Según ha informado Reuters, fue el propio sistema de seguridad de la empresa el que detectó la intrusión, y gracias a sus herramientas de control y monitorización, la compañía logró frenar el acceso antes de que el daño fuera mayor.

Aun así, el impacto parece que ya es significativo. Solo en Países Bajos se han reportado más de 200.000 personas afectadas.

Los datos comprometidos incluyen información sensible como nombres, fechas de nacimiento, datos de contacto e incluso información bancaria. Sin embargo, la empresa ha asegurado que no almacena documentos de identidad de sus clientes y que las contraseñas no han sido expuestas en este ataque, lo que reduce parcialmente el riesgo.

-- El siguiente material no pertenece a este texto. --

(* ===== verification/TraceSketch.v ===== *)
(** * Raw trace sketches ([examples/hardware_triage.py], [native/python/module.cpp])

    A sketch maps a batch of concatenated raw traces to one row of byte
    frequencies per segment, hashed frequencies of adjacent bytes, and a length.
    The Python code has two implementations: batched torch operations, and a
    loop per trace in the native module. Both are here, on 64-bit integers and
    binary32 counters. The C library's [log1p] is an argument in both formats. *)

From Stdlib Require SpecFloat.
From S2P Require Import Prelude Batch Floats Features.

(** ** The configuration *)

Record RawTraceSketchConfig := MkSketch {
  sk_segments : Z;
  sk_pair_bins : Z;
  sk_include_length : bool;
}.

(** [__post_init__]; that [include_length] is a boolean is its type. *)
Definition check_sketch_config (c : RawTraceSketchConfig) : result unit :=
  raise! ValueError "segments must be positive" when sk_segments c <=? 0 in
  raise! ValueError "pair_bins must be zero or a positive power of two"
    when (sk_pair_bins c <? 0) ||
         (negb (sk_pair_bins c =? 0) && negb (Z.land (sk_pair_bins c) (sk_pair_bins c - 1) =? 0)) in
  Ok tt.

Definition feature_dimensions (c : RawTraceSketchConfig) : Z :=
  sk_segments c * 256 + sk_pair_bins c + Z.b2z (sk_include_length c).

(** ** Packing *)

(** [lengths.cumsum(0)], from [acc]. *)
Fixpoint cumsum (acc : Z) (l : list Z) : list Z :=
  match l with
  | [] => []
  | x :: l => (acc + x) :: cumsum (acc + x) l
  end.

Definition pack_raw_traces (rows : list tensor) : result (tensor * tensor) :=
  raise! ValueError "traces must be nonempty one-dimensional uint8 tensors"
    when match rows with [] => true | _ => false end ||
         existsb (fun r => negb (bool_decide (t_dtype r = uint8)) || negb (length (t_shape r) =? 1)%nat) rows in
  raise! ValueError "hardware traces must not be empty" when existsb (fun r => numel r =? 0)%nat rows in
  let d := match rows with r :: _ => t_device r | [] => cpu end in
  raise! ValueError "all traces must be on one device"
    when existsb (fun r => negb (bool_decide (t_device r = d))) rows in
  let offsets := 0 :: cumsum 0 ((fun r => Z.of_nat (numel r)) <$> rows) in
  Ok (Tensor uint8 d [sum_list (numel <$> rows)] (concat (t_data <$> rows)),
      Tensor int64 d [length offsets] offsets).

(** ** Tensor operations *)

(** The value of 64-bit integer arithmetic. *)
Definition int64_value (z : Z) : Z := signed 64 (wrap 64 z).
Definition arange (n : nat) : list Z := Z.of_nat <$> seq 0 n.

(** [torch.repeat_interleave(values, counts)] *)
Definition repeat_interleave {A} (values : list A) (counts : list Z) : list A :=
  concat (zip_with (fun v n => replicate (Z.to_nat n) v) values counts).

Definition torch_bincount (values : list Z) (minlength : nat) : result (list Z) :=
  raise! RuntimeError "bincount only supports non-negative integral inputs" when existsb (fun v => v <? 0) values in
  Ok (bincount values minlength).

(** [values.reshape(rows, columns)] *)
Fixpoint chunk_rows {A} (rows columns : nat) (l : list A) : list (list A) :=
  match rows with
  | O => []
  | S rows => take columns l :: chunk_rows rows columns (drop columns l)
  end.
Definition reshape {A} (rows columns : nat) (l : list A) : result (list (list A)) :=
  raise! RuntimeError "shape is invalid for the input size" when negb (length l =? rows * columns)%nat in
  Ok (chunk_rows rows columns l).

(** [values[mask]] and [torch.nonzero(mask).flatten()], from index [i]. *)
Definition select {A} (mask : list bool) (values : list A) : list A :=
  fmap snd (filter (fun p => p.1 = true) (zip mask values)).
Fixpoint nonzero_from (i : nat) (mask : list bool) : list nat :=
  match mask with
  | [] => []
  | b :: mask => (if b then [i] else []) ++ nonzero_from (S i) mask
  end.
(** [values[indices]] *)
Definition gather {A} (values : list A) (indices : list nat) : result (list A) :=
  rmap (fun i => match values !! i with Some v => Ok v | None => throw IndexError "index out of range" end) indices.

(** binary32 arithmetic *)
Definition fadd32 (a b : float) : float := SpecFloat.SFadd 24 128 a b.
Definition fdiv32 (a b : float) : float := SpecFloat.SFdiv 24 128 a b.

(** ** The torch implementation *)

Definition pair_hash (c : RawTraceSketchConfig) (current next : Z) : Z :=
  let key := Z.lor (Z.shiftl current 8) next in
  Z.land (Z.lxor (Z.lxor key (Z.shiftr key 7)) (Z.shiftr key 3)) (sk_pair_bins c - 1).

Section sketch.
Context (log1p32 log1p : float -> float).

Definition torch_segment (c : RawTraceSketchConfig) (position length : Z) : Z :=
  Z.min (int64_value (position * sk_segments c) / length) (sk_segments c - 1).

Section torch.
Context (c : RawTraceSketchConfig) (bytes offsets : list Z).
Notation D := (feature_dimensions c).
Notation B := (sk_segments c * 256).

Definition sketch_lengths : list Z := zip_with (fun next start => int64_value (next - start)) (tail offsets) (removelast offsets).
Notation batch := (length sketch_lengths).

Definition trace_index : list Z := repeat_interleave (arange batch) sketch_lengths.
Definition trace_positions : list Z :=
  zip_with Z.sub (arange (length bytes)) (repeat_interleave (removelast offsets) sketch_lengths).
Definition repeated_lengths : list Z := repeat_interleave sketch_lengths sketch_lengths.
Definition segment_of : list Z := zip_with (torch_segment c) trace_positions repeated_lengths.

(** [torch.bincount(bins, minlength=batch * columns).reshape(batch, columns)] *)
Definition binned (columns : Z) (bins : list Z) : result (list (list Z)) :=
  let! counts := torch_bincount bins (batch * Z.to_nat columns) in
  reshape batch (Z.to_nat columns) counts.

(** The histogram of one trace as frequencies within each segment of [ns] bytes. *)
Definition normalize_bytes (row ns : list Z) : list float :=
  let features := float32_of_int <$> row in
  let counts := (fun n => float32_of_int (Z.max 1 n)) <$> ns in
  zip_with fdiv32 (take (Z.to_nat B) features) (concat (replicate 256 <$> counts)) ++ drop (Z.to_nat B) features.

Definition byte_features : result (list (list float)) :=
  let! features := binned D
    (zip_with (fun base byte => int64_value (base + byte))
       (zip_with (fun i s => i * D + s * 256) trace_index segment_of) bytes) in
  let! counts := binned (sk_segments c) (zip_with (fun i s => int64_value (i * sk_segments c + s)) trace_index segment_of) in
  Ok (zip_with normalize_bytes features counts).

Definition pair_mask : list bool := zip_with (fun p n => p + 1 <? n) trace_positions repeated_lengths.

(** [features += pairs], and the mean over the pairs of a trace of [n] bytes. *)
Definition add_pair_row (row : list float) (pairs : list Z) : list float :=
  zip_with fadd32 row (float32_of_int <$> pairs).
Definition mean_pair_row (row : list float) (n : Z) : list float :=
  let mean x := fdiv32 x (float32_of_int (Z.max 1 (n - 1))) in
  take (Z.to_nat B) row ++ (mean <$> take (Z.to_nat (sk_pair_bins c)) (drop (Z.to_nat B) row)) ++
  drop (Z.to_nat B + Z.to_nat (sk_pair_bins c)) row.

Definition add_pairs (features : list (list float)) : result (list (list float)) :=
  let! next := gather bytes (S <$> nonzero_from 0 pair_mask) in
  let hashes := zip_with (pair_hash c) (select pair_mask bytes) next in
  let! pairs := binned D
    (zip_with (fun i h => int64_value (i * D + B + h)) (select pair_mask trace_index) hashes) in
  Ok (zip_with mean_pair_row (zip_with add_pair_row features pairs) sketch_lengths).

Definition torch_length (n : Z) : float := fdiv32 (log1p32 (float32_of_int n)) (float32_of_int 16).

Definition torch_sketch : result (list (list float)) :=
  let! features := byte_features in
  let! features := if sk_pair_bins c =? 0 then Ok features else add_pairs features in
  Ok (if sk_include_length c then
        zip_with (fun row n => <[Z.to_nat (B + sk_pair_bins c) := torch_length n]> row) features sketch_lengths
      else features).
End torch.

(** ** The native implementation *)

Definition one32 : float := float32_of_int 1.
Definition bump (j : Z) (features : list float) : list float :=
  alter (fun x => fadd32 x one32) (Z.to_nat j) features.
Definition native_length (n : Z) : float := float32 (fdiv (log1p (float_of_int n)) (float_of_int 16)).

Section native.
(** The dimensions as [unsigned int]s. *)
Context (c : RawTraceSketchConfig).
Notation B := (sk_segments c * 256).

(** The counting loop over the positions of one trace. *)
Definition native_count (trace : list Z) (features : list float) (position : nat) : list float :=
  let n := Z.of_nat (length trace) in
  let byte := default 0 (trace !! position) in
  let features := bump (wrap 64 (Z.of_nat position * sk_segments c) / n * 256 + byte) features in
  if negb (sk_pair_bins c =? 0) && (Z.of_nat position + 1 <? n)
  then bump (B + pair_hash c byte (default 0 (trace !! S position))) features
  else features.

(** One segment: the sum of its counters, and the division by it. *)
Definition native_normalize (features : list float) (segment : nat) : list float :=
  let total := fold_left (fun a v => fadd32 a (default zero (features !! (segment * 256 + v)%nat))) (seq 0 256) zero in
  let total := if SpecFloat.SFeqb total zero then one32 else total in
  fold_left (fun features v => alter (fun x => fdiv32 x total) (segment * 256 + v)%nat features) (seq 0 256) features.

Definition native_row (trace : list Z) : list float :=
  let n := Z.of_nat (length trace) in
  let features := fold_left (native_count trace) (seq 0 (length trace))
    (replicate (Z.to_nat (feature_dimensions c)) zero) in
  let features := fold_left native_normalize (seq 0 (Z.to_nat (sk_segments c))) features in
  let features :=
    if sk_pair_bins c =? 0 then features
    else fold_left (fun features index =>
           alter (fun x => fdiv32 x (float32_of_int (if 1 <? n then n - 1 else 1)))
             (Z.to_nat B + index)%nat features)
         (seq 0 (Z.to_nat (sk_pair_bins c))) features in
  if sk_include_length c
  then <[(Z.to_nat (feature_dimensions c) - 1)%nat := native_length n]> features
  else features.

(** The offsets as [uint64_t]s, checked in order; the rows they cut. *)
Fixpoint native_offsets (size previous : Z) (rest : list Z) : result unit :=
  match rest with
  | [] => raise! ValueError "Raw trace offsets do not cover the byte buffer" when negb (previous =? size) in Ok tt
  | next :: rest =>
      raise! ValueError "Raw trace offsets must be ordered and nonempty" when (next <=? previous) || (size <? next) in
      native_offsets size next rest
  end.
Fixpoint native_rows (bytes : list Z) (offsets : list Z) : list (list float) :=
  match offsets with
  | start :: (next :: _) as rest =>
      native_row (take (Z.to_nat (next - start)) (drop (Z.to_nat start) bytes)) :: native_rows bytes rest
  | _ => []
  end.
End native.

Definition native_sketch (c : RawTraceSketchConfig) (bytes offsets : list Z) : result (list (list float)) :=
  let c := MkSketch (wrap 32 (sk_segments c)) (wrap 32 (sk_pair_bins c)) (sk_include_length c) in
  let offsets := wrap 64 <$> offsets in
  let rows := Z.of_nat (length offsets) - 1 in
  raise! ValueError "Invalid raw trace sketch buffers or dimensions"
    when (sk_segments c =? 0) ||
         (negb (sk_pair_bins c =? 0) && negb (Z.land (sk_pair_bins c) (sk_pair_bins c - 1) =? 0)) ||
         (length offsets <? 2)%nat in
  raise! OverflowError "Raw trace sketch dimensions overflow"
    when (2 ^ 64 - 1 - sk_pair_bins c - 1) / 256 <? sk_segments c in
  raise! OverflowError "Raw trace sketch output is too large"
    when (2 ^ 63 - 1) / feature_dimensions c / 4 <? rows in
  match offsets with
  | [] => Ok []
  | first :: rest =>
      raise! ValueError "Raw trace offsets must start at zero" when negb (first =? 0) in
      let! _ := native_offsets (Z.of_nat (length bytes)) first rest in
      Ok (native_rows c bytes offsets)
  end.

(** ** The entry point *)

(** [use_native]: the module is there and the bytes are contiguous. *)
Definition raw_trace_sketch (use_native : bool) (trace_bytes offsets : tensor) (c : RawTraceSketchConfig) :
    result (list (list float)) :=
  raise! ValueError "trace_bytes must be a one-dimensional uint8 tensor"
    when negb (bool_decide (t_dtype trace_bytes = uint8)) || negb (length (t_shape trace_bytes) =? 1)%nat in
  raise! ValueError "offsets must be a one-dimensional int64 prefix sum"
    when negb (bool_decide (t_dtype offsets = int64)) || negb (length (t_shape offsets) =? 1)%nat ||
         (numel offsets <? 2)%nat in
  raise! ValueError "trace bytes and offsets must be on one device"
    when negb (bool_decide (t_device offsets = t_device trace_bytes)) in
  let o := t_data offsets in
  raise! ValueError "offsets must cover every trace byte exactly"
    when negb (default 0 (head o) =? 0) || negb (default 0 (last o) =? Z.of_nat (numel trace_bytes)) in
  let lengths := sketch_lengths o in
  raise! ValueError "offsets must describe nonempty traces in order"
    when existsb (fun n => n <=? 0) lengths || existsb (fun p => p.1 <? p.2) (zip (tail o) (removelast o)) in
  if use_native && bool_decide (t_device trace_bytes = cpu) then
    let! rows := native_sketch c (t_data trace_bytes) o in
    reshape (length lengths) (Z.to_nat (feature_dimensions c)) (concat rows)
  else torch_sketch c (t_data trace_bytes) o.
End sketch.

Desde Basic-Fit afirman que ya han informado a los usuarios cuyos datos podrían haberse visto comprometidos. Aun así, recomiendan extremar la precaución durante las próximas semanas, ya que este tipo de filtraciones puede ser aprovechado por ciberdelincuentes para intentar estafas.

Por ello, desde la empresa aconsejan seguir algunas medidas básicas de seguridad.

En primer lugar, se deben cambiar las contraseñas de las cuentas relacionadas y activar la verificación en dos pasos siempre que sea posible. También se aconseja revisar con frecuencia los movimientos bancarios para detectar cualquier actividad sospechosa.

Otro punto clave es estar alerta ante posibles intentos de "phishing", ya que los estafadores pueden hacerse pasar por el propio gimnasio o por entidades bancarias para solicitar información personal.

Ante cualquier mensaje sospechoso, lo mejor es no responder y contactar directamente con la empresa a través de sus canales oficiales.